Ardie Savea was yellow-carded after being involved in a scuffle. Photo / Photosport
OPINION:
There is a steely desire building within New Zealand’s best players to make a defining statement later this year.
It looks, from what has been seen in the early rounds of Super Rugby, like many of them are determined to make a point before they leave, or indeed, justmake a point because it’s about time they did.
The last three years haven’t been great for New Zealand rugby. The All Blacks have tumbled quite a way down the hill and ceased to look the invincible force everyone used to say they were.
They have rarely looked so frail, so beatable and so prone to imploding when things don’t go their way.
For whatever reasons, since the last World Cup, the All Blacks have become run of the mill: a team that only occasionally excites and one that only sporadically creates a wow factor.
It’s been a tough period and it would seem many senior players have decided that 2023 is the year when things must change: the year in which New Zealand reconnects with their true rugby self and finds a way to make the rest of the world fear them again.
It’s easy enough to see the determination already. It’s there in body shapes – everyone in the frame to make the All Blacks squad to go to France having turned up to start Super Rugby that little bit leaner than they have been.
It certainly looks like the men that will most likely play a key role for the All Blacks later this year have used the summer break to drop a little weight, tighten the definition and play a little lighter but hungrier.
The All Blacks had a training camp in late January and by all accounts, the coaching staff were delighted with the general condition of the athletes.
There’s also been, in the games so far, a desire among the big-name players to get involved and bring a level of energy that we don’t normally see.
Or at least, that we don’t normally from the All Blacks contingent until later in the competition.
But this year is already shaping as different and while the early rounds of Super Rugby haven’t necessarily been memorable or wildly entertaining, there are signs everywhere that individuals are supremely focused and determined to induce a change of fortune this year.
Maybe that’s what Ardie Savea’s throat-slitting gesture was all about – his absolute determination to make this a year to remember.
It was decidedly out of character for Savea to get involved in any off the ball incident. He just doesn’t normally go there.
He’s a vibrant, energetic force of nature who’s never been one to snap and snarl. But there he was against the Rebels giving social media something almost worthwhile to get their knickers in a twist about when he did indeed threaten to kill someone.
Some will say it was a moment of madness, but it was more a reflection of his commitment to be successful this year. The intensity of his desire got the better of him.
It was that simple. He and many of his All Blacks teammates have come into Super Rugby on a mission to change the narrative and make history by winning the World Cup later this year.
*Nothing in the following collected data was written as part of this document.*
(* ===== verification/Roles.v ===== *)
(** * Roles

    [packages/authz/src/roles.ts]: which roles the groups of the identity provider and the
    assignments of an administrator give. *)

From stdpp Require Import base list option strings numbers sets.
From Stdlib Require Import ZArith Lia.
From S2P Require Import Prelude JsString Json.
Open Scope nat_scope.

Inductive Role : Set := developer | release_manager | manager | qa | operator | security_officer.
#[export] Instance Role_eq_dec : EqDecision Role.
Proof. solve_decision. Defined.

Definition ROLES : list Role := [developer; release_manager; manager; qa; operator; security_officer].
Definition role_name (r : Role) : jstr :=
  match r with
  | developer => js "developer" | release_manager => js "release_manager" | manager => js "manager"
  | qa => js "qa" | operator => js "operator" | security_officer => js "security_officer"
  end.

Definition DEFAULT_ROLE : Role := developer.

(** The narrowing of [value is Role] gives the role itself. *)
Definition isRole (value : jstr) : option Role := find_first (fun r => jeqb (role_name r) value) ROLES.

Definition IDP_ASSIGNABLE_ROLES : list Role := [manager; qa].
Definition ADMIN_ASSIGNED_ROLES : list Role := [release_manager; operator; security_officer].

(** A [Map] from group to role, the latest [set] first. *)
Definition GroupRoleMap : Set := list (jstr * Role).

(** One pair of the configuration; [None] is a blank one. *)
Definition parse_pair (pair : jstr) : result jstr (option (jstr * Role)) :=
  let trimmed := trim pair in
  if jeqb trimmed [] then Ok None
  else
    let bad := Err (js "IdP 그룹 매핑 형식이 잘못됐다: '" ++ trimmed ++ js "' (기대: 'group:role')") in
    match last_index_of_char 58 trimmed with
    | None => bad
    | Some separator =>
      if (separator =? 0) || (separator =? length trimmed - 1) then bad
      else
        let group := trim (take separator trimmed) in
        let role := trim (drop (S separator) trimmed) in
        match isRole role with
        | None => Err (js "'" ++ role ++ js "'는 역할이 아니다. 보안 문서 5.1의 여섯 중 하나여야 한다")
        | Some r =>
          if bool_decide (r ∈ IDP_ASSIGNABLE_ROLES) then Ok (Some (group, r))
          else Err (js "'" ++ role ++ js "'는 IdP 그룹으로 부여할 수 없다 (CR-015, DEV-049). "
                    ++ js "IdP가 부여할 수 있는 역할: "
                    ++ join (js ", ") (map role_name IDP_ASSIGNABLE_ROLES))
        end
    end.

Fixpoint parse_pairs (m : GroupRoleMap) (pairs : list jstr) : result jstr GroupRoleMap :=
  match pairs with
  | [] => Ok m
  | p :: pairs =>
    e ← parse_pair p;
    match e with
    | None => parse_pairs m pairs
    | Some entry => parse_pairs (entry :: m) pairs
    end
  end.

Definition parseGroupRoleMap (raw : option jstr) : result jstr GroupRoleMap :=
  match raw with
  | None => Ok []
  | Some raw => if jeqb (trim raw) [] then Ok [] else parse_pairs [] (split_char 44 raw)
  end.

Definition in_roles (set : list Role) (r : Role) : bool := bool_decide (r ∈ set).

Definition composeRoles (groups assigned : list jstr) (groupMap : GroupRoleMap) : list Role :=
  let from_groups := omap (fun g => assoc g groupMap) groups in
  let from_admin := omap isRole assigned in
  List.filter (in_roles (DEFAULT_ROLE :: from_groups ++ from_admin)) ROLES.

Definition withAssignedRoles (sessionRoles assigned : list jstr) : list Role :=
  List.filter (in_roles (DEFAULT_ROLE :: omap isRole (sessionRoles ++ assigned))) ROLES.

Definition hasRole (roles : list jstr) (required : Role) : bool := mem (role_name required) roles.

(** ** Lemmas *)

Lemma role_name_inj r r' : role_name r = role_name r' -> r = r'.
Proof. by destruct r, r'. Qed.

Lemma isRole_spec value r : isRole value = Some r <-> value = role_name r.
Proof.
  unfold isRole. split.
  - by intros [_ <-%jeqb_eq]%find_first_Some.
  - intros ->. destruct (find_first _ ROLES) as [x|] eqn:E.
    + apply find_first_Some in E as [_ E%jeqb_eq]. f_equal. by apply role_name_inj.
    + rewrite find_first_None in E. specialize (E r). rewrite jeqb_refl in E.
      assert (r ∈ ROLES) as Hr by (destruct r; unfold ROLES; set_solver). by apply E in Hr.
Qed.

Lemma filter_roles set r : r ∈ List.filter (in_roles set) ROLES <-> r ∈ set.
Proof.
  unfold in_roles. rewrite list_elem_of_In, filter_In, <- list_elem_of_In, bool_decide_eq_true.
  split; [by intros [_ ?]|]. intros H. split; [|done]. destruct r; unfold ROLES; set_solver.
Qed.

Definition idp_only (m : GroupRoleMap) : Prop := Forall (fun e => e.2 ∈ IDP_ASSIGNABLE_ROLES) m.

Lemma parse_pairs_idp m pairs m' : parse_pairs m pairs = Ok m' -> idp_only m -> idp_only m'.
Proof.
  revert m. induction pairs as [|p pairs IH]; intros m; cbn [parse_pairs]; [by intros [= <-]|].
  destruct (parse_pair p) as [[entry|]|] eqn:E; [|apply IH|discriminate].
  unfold mbind, result_bind. intros H Hm. apply (IH _ H). constructor; [|done].
  unfold parse_pair in E. cbv zeta in E. destruct (jeqb _ _); [discriminate|].
  destruct (last_index_of_char _ _); [|discriminate]. destruct (_ || _); [discriminate|].
  destruct (isRole _) as [r|]; [|discriminate].
  destruct (bool_decide _) eqn:Eb; [|discriminate]. injection E as <-. by bool_to_prop.
Qed.

Lemma assoc_elem {A} k (l : list (jstr * A)) v : assoc k l = Some v -> (k, v) ∈ l.
Proof.
  induction l as [|[k' v'] l IH]; simpl; [done|]. destruct (jeqb k' k) eqn:E.
  - apply jeqb_eq in E as ->. intros [= ->]. by left.
  - intros H. right. by apply IH.
Qed.

(** ** Theorems *)

(** Separation of privilege: with any accepted configuration and whatever groups the
    identity provider claims, a role other than the default is granted by a group only if
    it is [manager] or [qa]; every other role comes from an administrator's assignment. *)
Theorem idp_grants_limited raw m groups assigned r :
  parseGroupRoleMap raw = Ok m ->
  r ∈ composeRoles groups assigned m ->
  r = DEFAULT_ROLE \/ role_name r ∈ assigned \/
  (r ∈ IDP_ASSIGNABLE_ROLES ∧ ∃ g, g ∈ groups ∧ assoc g m = Some r).
Proof.
  intros Hm Hr. assert (idp_only m) as Hi.
  { unfold parseGroupRoleMap in Hm. destruct raw as [raw|]; [|injection Hm as <-; constructor].
    destruct (jeqb _ _); [injection Hm as <-; constructor|]. eapply parse_pairs_idp; [done|constructor]. }
  unfold composeRoles in Hr. rewrite filter_roles in Hr. apply elem_of_cons in Hr as [->|Hr]; [by left|].
  apply elem_of_app in Hr as [(g & Hg & Hgr)%list_elem_of_omap|(a & Ha & ->%isRole_spec)%list_elem_of_omap];
    [|by right; left].
  right. right. split; [|by exists g]. apply assoc_elem in Hgr.
  unfold idp_only in Hi. rewrite list.Forall_forall in Hi. by apply (Hi (g, r)).
Qed.
Lemma idp_grants_limited_witness :
  qa = DEFAULT_ROLE \/ role_name qa ∈ [js "operator"] \/
  (qa ∈ IDP_ASSIGNABLE_ROLES ∧ ∃ g, g ∈ [js "qa-team"] ∧ assoc g [(js "qa-team", qa)] = Some qa).
Proof.
  apply (idp_grants_limited (Some (js "qa-team:qa")) [(js "qa-team", qa)] [js "qa-team"] [js "operator"] qa).
  - vm_compute. reflexivity.
  - apply (bool_decide_unpack _). vm_compute. exact I.
Defined.

(** The union is made either way: adding the assignments when the session is read gives
    the roles that composing them at login would have, whatever the order of the claims;
    the default role is always there and no string that is not a role becomes one. *)
Theorem assigned_later_same groups assigned m :
  withAssignedRoles (map role_name (composeRoles groups [] m)) assigned = composeRoles groups assigned m ∧
  DEFAULT_ROLE ∈ composeRoles groups assigned m.
Proof.
  split; [|unfold composeRoles; rewrite filter_roles; by left].
  unfold withAssignedRoles. unfold composeRoles at 2. apply List.filter_ext. intros r.
  unfold in_roles. apply bool_decide_ext.
  rewrite omap_app, !elem_of_cons, !elem_of_app, !list_elem_of_omap.
  assert ((∃ x, x ∈ map role_name (composeRoles groups [] m) ∧ isRole x = Some r) <->
          r = DEFAULT_ROLE \/ ∃ g, g ∈ groups ∧ assoc g m = Some r) as H.
  { transitivity (r ∈ composeRoles groups [] m).
    - split.
      + intros (x & (r' & -> & Hr)%list_elem_of_fmap & Hx%isRole_spec). by apply role_name_inj in Hx as <-.
      + intros Hr. exists (role_name r). split; [by apply list_elem_of_fmap_2|by apply isRole_spec].
    - unfold composeRoles. rewrite filter_roles, elem_of_cons, elem_of_app, list_elem_of_omap.
      cbn [omap]. rewrite elem_of_nil. tauto. }
  rewrite H. tauto.
Qed.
They have had enough of hearing about how the All Blacks are a fading force, and certainly they are bored witless by the never-ending focus on the coaching set-up within the national team.
They have had enough of hearing about how good Ireland are, about how France will be the team to beat and why Scotland are the dark horse.
And, most importantly, they have been stunned and hurt by the way the incumbent All Blacks coaching group have been treated.
Here we are five months from the World Cup kicking off and the All Blacks are not part of the conversation. Not really – not the way they normally are and what we are likely to see in the next few months of Super Rugby is big-name test players showing unusually high emotions and raw desire to impose themselves.
The opportunity to make a statement has never been so rich and Super Rugby may become littered with high-emotion incidents such as the one involving Savea in Melbourne.
Savea lost his cool for a second there and he probably won’t be the only one to have a moment like that because just like him, many of his senior test colleagues are playing on heightened emotion and increased desire to have the world talking about New Zealand again.